Built in 1904, the 2 story Classical Revival building was the municipal center for the City of Colorado Springs until 1980. The building is constructed of Chaffee County granite. When the building was planned and constructed it was part of the City Beautiful movement. Winfield Scott Stratton donated the money to purchase the property for the City Hall. The Classical Revival building was designed by Thomas P. Barber and Thomas MacLaren, the city's "premier architect" at the time. It has stone columns on a pedimented portico, domed and stained glass window rotunda, and elevated entrance. Inside the council chambers are paneled and the building includes a scagliola wainscot in the rotunda.

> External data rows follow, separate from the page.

Lemma session_recovery_quiet_witness :
  exists s', Recover (enterQuarantineLocked demo_session 0) 0
    [GotByte 7 500 0; GotQuiet 2000000000 0 None None] = Some (s', None) /\
    rs_quarantined s' = false.
Proof.
  eexists. split; [vm_compute; reflexivity|].
  edestruct (session_recovery_quiet demo_session 0 0
    [GotByte 7 500 0; GotQuiet 2000000000 0 None None]) as [H _];
    [unfold i64, MaxInt64; vm_compute; split; discriminate|].
  eapply (H _ None). vm_compute. reflexivity.
Defined.
(** * A read *)

(** The surroundings of an exchange: whether the endpoint is closed while the admission
    decides and while the line is used, the clock at the send, the result of the write,
    what the line answers, and the clock for the receipt and for the fence. *)
Record exchange_env : Type := mkExchangeEnv {
  xe_closesAdmitting : bool;
  xe_sentAt : Z;
  xe_written : Z;
  xe_writeErr : option Z;
  xe_events : list line_event;
  xe_closesSending : bool;
  xe_receivedAt : Z;
  xe_fencedAt : Z
}.

Definition busy (e : RTUProductionEndpoint) : bool := rx_closed e || rx_fenced e || rx_inflight e.

Definition finish (e : RTUProductionEndpoint) (ev : RTUReadEvidence) (response : list Z)
    (receiptWall : option Z) (integrity : bool) (outcome : string) (fence : bool) (receivedAt fencedAt : Z)
    : RTUProductionEndpoint * RTUReadEvidence :=
  let ev := ev <| rv_ResponseADU := response |> in
  let ev := if negb (zlen response =? 0) then ev <| rv_ReceiptWall := receiptWall |> else ev in
  let ev := ev <| rv_IntegrityValid := integrity |> <| rv_TerminalOutcome := outcome |>
              <| rv_ReceivedAt := receivedAt |> in
  let ev := ev <| rv_Current :=
    String.eqb outcome "success" && negb fence && negb (rx_closed e) && negb (rx_fenced e) |> in
  let e := if fence then fenceLocked e fencedAt else e in
  (e <| rx_last := Some ev |>, ev).

Record read_outcome : Type := mkReadOutcome {
  ro_response : option ReadRegistersResponse;
  ro_evidence : option RTUReadEvidence;
  ro_error : option production_error;
  ro_sent : option (list Z)
}.

Definition refused (err : production_error) : read_outcome :=
  {| ro_response := None; ro_evidence := None; ro_error := Some err; ro_sent := None |}.

Definition admission_request (e : RTUProductionEndpoint) (unit : Z) (request : ReadRegistersRequest)
    : RTUReadAdmissionRequest :=
  {| aq_Endpoint := rx_endpoint e; aq_Generation := rx_generation e; aq_UnitID := unit;
     aq_Function := rr_function request; aq_Offset := rr_offset request; aq_Quantity := rr_quantity request |}.

Definition new_evidence (e : RTUProductionEndpoint) (unit : Z) (request : ReadRegistersRequest)
    (frame : list Z) (sentAt : Z) : RTUReadEvidence :=
  {| rv_Endpoint := rx_endpoint e; rv_Generation := rx_generation e; rv_RequestID := rx_nextID e;
     rv_UnitID := unit; rv_Function := rr_function request; rv_Offset := rr_offset request;
     rv_Quantity := rr_quantity request; rv_RequestADU := frame; rv_ResponseADU := []; rv_SentAt := sentAt;
     rv_ReceivedAt := 0; rv_IntegrityValid := false; rv_TerminalOutcome := ""; rv_Current := false;
     rv_Words := []; rv_ReceiptWall := None |}.

Definition is_exception (err : production_error) : bool :=
  match err with
  | ProductionProtocol err => bool_decide (pe_Kind err = ErrorExceptionResponse)
  | _ => false
  end.

Definition release_flight (e : RTUProductionEndpoint) : RTUProductionEndpoint := e <| rx_inflight := false |>.

(** From the write on. *)
Definition read_sent (e : RTUProductionEndpoint) (unit : Z) (request : ReadRegistersRequest)
    (frame : list Z) (ev : RTUReadEvidence) (env : exchange_env)
    : option (RTUProductionEndpoint * read_outcome) :=
  let finish e ev raw wall integrity outcome fence :=
    finish (closed_meanwhile (xe_closesSending env) e) ev raw wall integrity outcome fence
      (xe_receivedAt env) (xe_fencedAt env) in
  let ended ev raw wall integrity outcome fence response err :=
    let '(e, ev) := finish e ev raw wall integrity outcome fence in
    Some (release_flight e,
          {| ro_response := response; ro_evidence := Some ev; ro_error := err; ro_sent := Some frame |}) in
  if bool_decide (is_Some (xe_writeErr env)) || negb (xe_written env =? zlen frame) then
    ended ev [] None false "write_fault" true None
      (Some (match xe_writeErr env with Some err => ProductionInjected err | None => ProductionShortWrite end))
  else
  match production_receive e unit request (xe_events env) with
  | None => None
  | Some r =>
      match rc_response r with
      | Err err =>
          if is_exception err then ended ev (rc_raw r) (rc_wall r) true "exception" false None (Some err)
          else ended ev (rc_raw r) (rc_wall r) false "transport_fault" true None (Some err)
      | Ok response =>
          ended (ev <| rv_Words := default [] (rs_Words <$> response) |>) (rc_raw r) (rc_wall r) true
            "success" false response None
      end
  end.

Originally, the building held the mayor's office, city council chambers and city agencies, some of which are the police department, water department and offices for the city clerk, auditor, treasurer, attorney, health physicians, and engineer. The police department moved out of the building in 1963. In 1980 city legislative and administrative offices were moved to 30 N. Nevada; Municipal courtrooms remained in the building. In 1997 the courtrooms moved to the Robert M. Isaac Municipal Court Building. The building remained vacant for a couple of years.

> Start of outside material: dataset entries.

(** C19: A read of the production endpoint succeeds exactly when it is encodable, the
    endpoint is open and idle, the admission grants it and nobody closes the endpoint
    meanwhile, the whole frame is written, and the line then carries, after any silence
    within the timeout, the encoding for the unit of a response of one word per register,
    byte after byte within the read gap, followed by an inter-frame silence.  The
    response returned carries those words and the provenance of the request. *)
Theorem production_read_success_iff e unit request env response :
  timing_positive (rx_timing e) -> u8 unit -> u16 (rr_offset request) -> u16 (rr_quantity request) ->
  Forall event_bytes (xe_events env) ->
  (exists e' out, ProductionRead e unit request env = Some (e', out) /\ ro_error out = None /\
     ro_response out = Some response) <->
  (exists frame, admitted e unit request env frame) /\
  exists quiets first burst finish rest words,
    xe_events env = quiets ++ hears (first :: burst) ++ LineQuiet finish None :: rest /\ Forall idle quiets /\
    0 <= first.1.2 /\ paced (rt_readInterCharacter (rx_timing e)) (first.1.2) (offsets burst) /\
    List.last (offsets burst) (first.1.2) + rt_interFrame (rx_timing e) <= finish /\
    zlen words = rr_quantity request /\ Forall u16 words /\
    encodeRTUADU unit (read_response_pdu request words) = Ok (values (first :: burst)) /\
    response = {| rs_Words := words; rs_Provenance := read_provenance request |}.
Proof.
  intros (Ht1 & Ht2 & Ht3) Hu Ho Hq Hev. rewrite read_success. unfold production_receive.
  replace (NewRTUFrameDecoder (read_decoder_timing (rx_timing (sending e))))
    with (@Ok ProtocolError _ (mkRTUFrameDecoder (read_decoder_timing (rx_timing e)) [] 0 false false)).
  2: { unfold NewRTUFrameDecoder. cbn. symmetry. else_branch; [done|bool_goal; lia]. }
  set (d := mkRTUFrameDecoder _ _ _ _ _).
  assert (Hd : assembling d []) by (unfold assembling; cbn; conj; try done).
  assert (Henc : forall frame, EncodeRTUReadADU unit request = Ok frame -> valid_read request /\ 1 <= unit <= 247).
  { intros frame. unfold EncodeRTUReadADU, EncodePDU.
    destruct (validateReadRegistersRequest request) eqn:Ev; [done|]. apply validate_valid in Ev; [|done..].
    unfold encodeRTUADU. cbn. case_test; [done|]. intros _. unfold u8 in Hu. bool_hyps. split; [done|lia]. }
  split.
  - intros (frame & r & Ha & Hr & Hresp). split; [by exists frame|].
    destruct (Henc frame (proj1 Ha)) as [Hv Hun].
    destruct (receive_heard_first _ _ _ _ _ _ _ _ Hd Hr Hresp)
      as (quiets & first & burst & finish & rest & dec & E & Hqs & H0 & Hp & Hs & Hdec & Hrd).
    rewrite E in Hev. apply Forall_app in Hev as [_ Hev]. apply (hears_bytes (first :: burst)) in Hev.
    destruct (proj1 (decode_read_frame unit request _ dec response Hun Hv Hev) (conj Hdec Hrd))
      as (words & Hl & Hw & He & -> & _).
    by exists quiets, first, burst, finish, rest, words.
  - intros [[frame Ha] (quiets & first & burst & finish & rest & words & E & Hqs & H0 & Hp & Hs & Hl & Hw & He & ->)].
    destruct (Henc frame (proj1 Ha)) as [Hv Hun]. rewrite E in Hev |- *.
    apply Forall_app in Hev as [_ Hev]. apply (hears_bytes (first :: burst)) in Hev.
    destruct (proj2 (decode_read_frame unit request (values (first :: burst)) _ _ Hun Hv Hev)
      (ex_intro _ words (conj Hl (conj Hw (conj He (conj eq_refl eq_refl)))))) as [Hdec Hrd].
    exists frame. eexists. split; [done|].
    split; [apply (receive_delivers_first unit request) with (7 := Hp) (8 := Hs) (9 := Hdec)|done]; try done;
      [by eapply encoded_response_shape|cbn; lia].
Qed.

(** The read of one register answered after a silence. *)
Definition demo_answered : exchange_env :=
  {| xe_closesAdmitting := false; xe_sentAt := 1000; xe_written := 8; xe_writeErr := None;
     xe_events := [LineQuiet 900000 None; LineByte 17 1000000 5; LineByte 3 1100000 6; LineByte 2 1200000 6;
                   LineByte 1 1300000 7; LineByte 2 1400000 7; LineByte 249 1500000 8; LineByte 214 1600000 9;
                   LineQuiet 9000000 None];
     xe_closesSending := false; xe_receivedAt := 9000000; xe_fencedAt := 0 |}.

Lemma production_read_success_iff_witness :
  exists e' out, ProductionRead demo_production 17 (read_request 3 6 1) demo_answered = Some (e', out) /\
    ro_error out = None /\
    ro_response out = Some {| rs_Words := [0x0102]; rs_Provenance := read_provenance (read_request 3 6 1) |}.
Proof.
  refine (proj2 (production_read_success_iff demo_production 17 (read_request 3 6 1) demo_answered _ _ _ _ _ _) _).
  1: vm_compute; conj; done.
  1-3: vm_compute; split; done.
  1: repeat (constructor; [vm_compute; done || (split; done)|]); constructor.
  split; [by eexists; vm_compute; conj|].
  exists [LineQuiet 900000 None], (17, 1000000, 5),
    [(3, 1100000, 6); (2, 1200000, 6); (1, 1300000, 7); (2, 1400000, 7); (249, 1500000, 8); (214, 1600000, 9)],
    9000000, [], [0x0102].
  split; [reflexivity|]. split; [constructor; [by exists 900000|constructor]|].
  cbn [fst snd offsets fmap list_fmap paced List.last]. conj; try lia; try (vm_compute; reflexivity || discriminate).
  constructor; [unfold u16; lia|constructor].
Defined.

The City Hall was renovated between 1999 and 2000. The City Hall reopened in November 2001 and the mayor's office, city council, budget office, public communication office and city manager office moved into City Hall.

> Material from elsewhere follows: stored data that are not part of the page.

Lemma failAll_spec o :
  failAll o = (set_inFlight ∅ o, failures o None (sorted_in_flight o)).
Proof.
  unfold failAll, sortedInFlightTransactionIDs. fold (sorted_in_flight o).
  destruct (fail_loop_pairs None (sorted_in_flight o) o []) as (m & -> & Hm).
  - intros id r. apply sorted_in_flight_elem.
  - apply sorted_in_flight_NoDup.
  - f_equal. f_equal. apply map_eq. intros i. rewrite Hm, lookup_empty.
    case_decide as Hd; [done|]. destruct (ow_inFlight o !! i) as [r|] eqn:E; [|done].
    destruct Hd. split; [|done]. apply list_elem_of_fmap. exists (i, r).
    split; [done|]. by apply sorted_in_flight_elem.
Qed.

Lemma failAllExcept_spec o id r :
  ow_inFlight o !! id = Some r ->
  failAllExcept o id
  = (set_inFlight {[id := r]} o, failures o (Some id) (sorted_in_flight o)).
Proof.
  intros Hr. unfold failAllExcept, sortedInFlightTransactionIDs. fold (sorted_in_flight o).
  destruct (fail_loop_pairs (Some id) (sorted_in_flight o) o []) as (m & -> & Hm).
  - intros id' r'. apply sorted_in_flight_elem.
  - apply sorted_in_flight_NoDup.
  - f_equal. f_equal. apply map_eq. intros i. rewrite Hm.
    destruct (decide (i = id)) as [->|Hne].
    + rewrite lookup_singleton_eq, decide_False; [done|]. by intros [_ []].
    + rewrite lookup_singleton_ne by done.
      case_decide as Hd; [done|]. destruct (ow_inFlight o !! i) as [r'|] eqn:E; [|done].
      destruct Hd. split; [|congruence]. apply list_elem_of_fmap. exists (i, r').
      split; [done|]. by apply sorted_in_flight_elem.
Qed.

(** * The invariant *)

(** Physical identifiers below this have been handed out; the counter stops at
    zero after the last one. *)
Definition physical_bound (o : owner) : Z :=
  if ow_nextPhysicalRequestID o =? 0 then 2 ^ 64 else ow_nextPhysicalRequestID o.

Definition request_ok (o : owner) (id : Z) (r : ownedRequest) : Prop :=
  or_transactionID r = id /\ u16 id /\ or_generation r = ow_generation o /\
  1 <= or_physicalRequestID r < physical_bound o.

Record owner_ok (o : owner) : Prop := mk_owner_ok {
  ok_limits : invalid_limits (ow_limits o) = false;
  ok_next_tid : u16 (ow_nextTransactionID o);
  ok_next_phys : u64 (ow_nextPhysicalRequestID o);
  ok_inFlight : map_Forall (request_ok o) (ow_inFlight o);
  ok_tombstones : map_Forall (request_ok o) (ow_tombstones o);
  ok_disjoint : ow_inFlight o ##ₘ ow_tombstones o;
  ok_phys : forall i j r s,
    ow_inFlight o !! i = Some r -> ow_inFlight o !! j = Some s ->
    or_physicalRequestID r = or_physicalRequestID s -> i = j;
  ok_early : forall p t i r,
    ow_earlyCompletions o !! p = Some t -> ow_inFlight o !! i = Some r ->
    or_physicalRequestID r <> p;
  ok_early_bound : forall p t,
    ow_earlyCompletions o !! p = Some t -> 1 <= p < physical_bound o;
  ok_room : msize (ow_inFlight o) + msize (ow_earlyCompletions o)
            <= cl_MaxInFlight (ow_limits o);
  ok_tomb_room : msize (ow_tombstones o) <= cl_MaxTombstones (ow_limits o)
}.

(** Owners that agree on every field the invariant mentions. *)
Definition same_core (o o' : owner) : Prop :=
  ow_limits o' = ow_limits o /\ ow_generation o' = ow_generation o /\
  ow_nextPhysicalRequestID o' = ow_nextPhysicalRequestID o /\
  ow_inFlight o' = ow_inFlight o /\ ow_tombstones o' = ow_tombstones o /\
  ow_earlyCompletions o' = ow_earlyCompletions o /\
  u16 (ow_nextTransactionID o').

During the 1999-2000 renovation, the Statue of Liberty, which had sat on the front lawn, was removed. It was returned on May 12, 2011.

In 2011 the mayor's position became full-time and assumed the responsibilities of the City Manager. The City Manager's position was eliminated. Rather than an Assistant City Manager, the mayor has a full-time Chief of Staff.

==City government==

===City council===
City council meetings are held in the Council Chambers on the 2nd and 4th Tuesdays of the month. Working sessions are held the Monday prior to the City Council meetings. The meetings may be viewed on the Internet using SpringsTV Newscast.

===Downtown Review Board===
The Downtown Review Board meets at City Hall.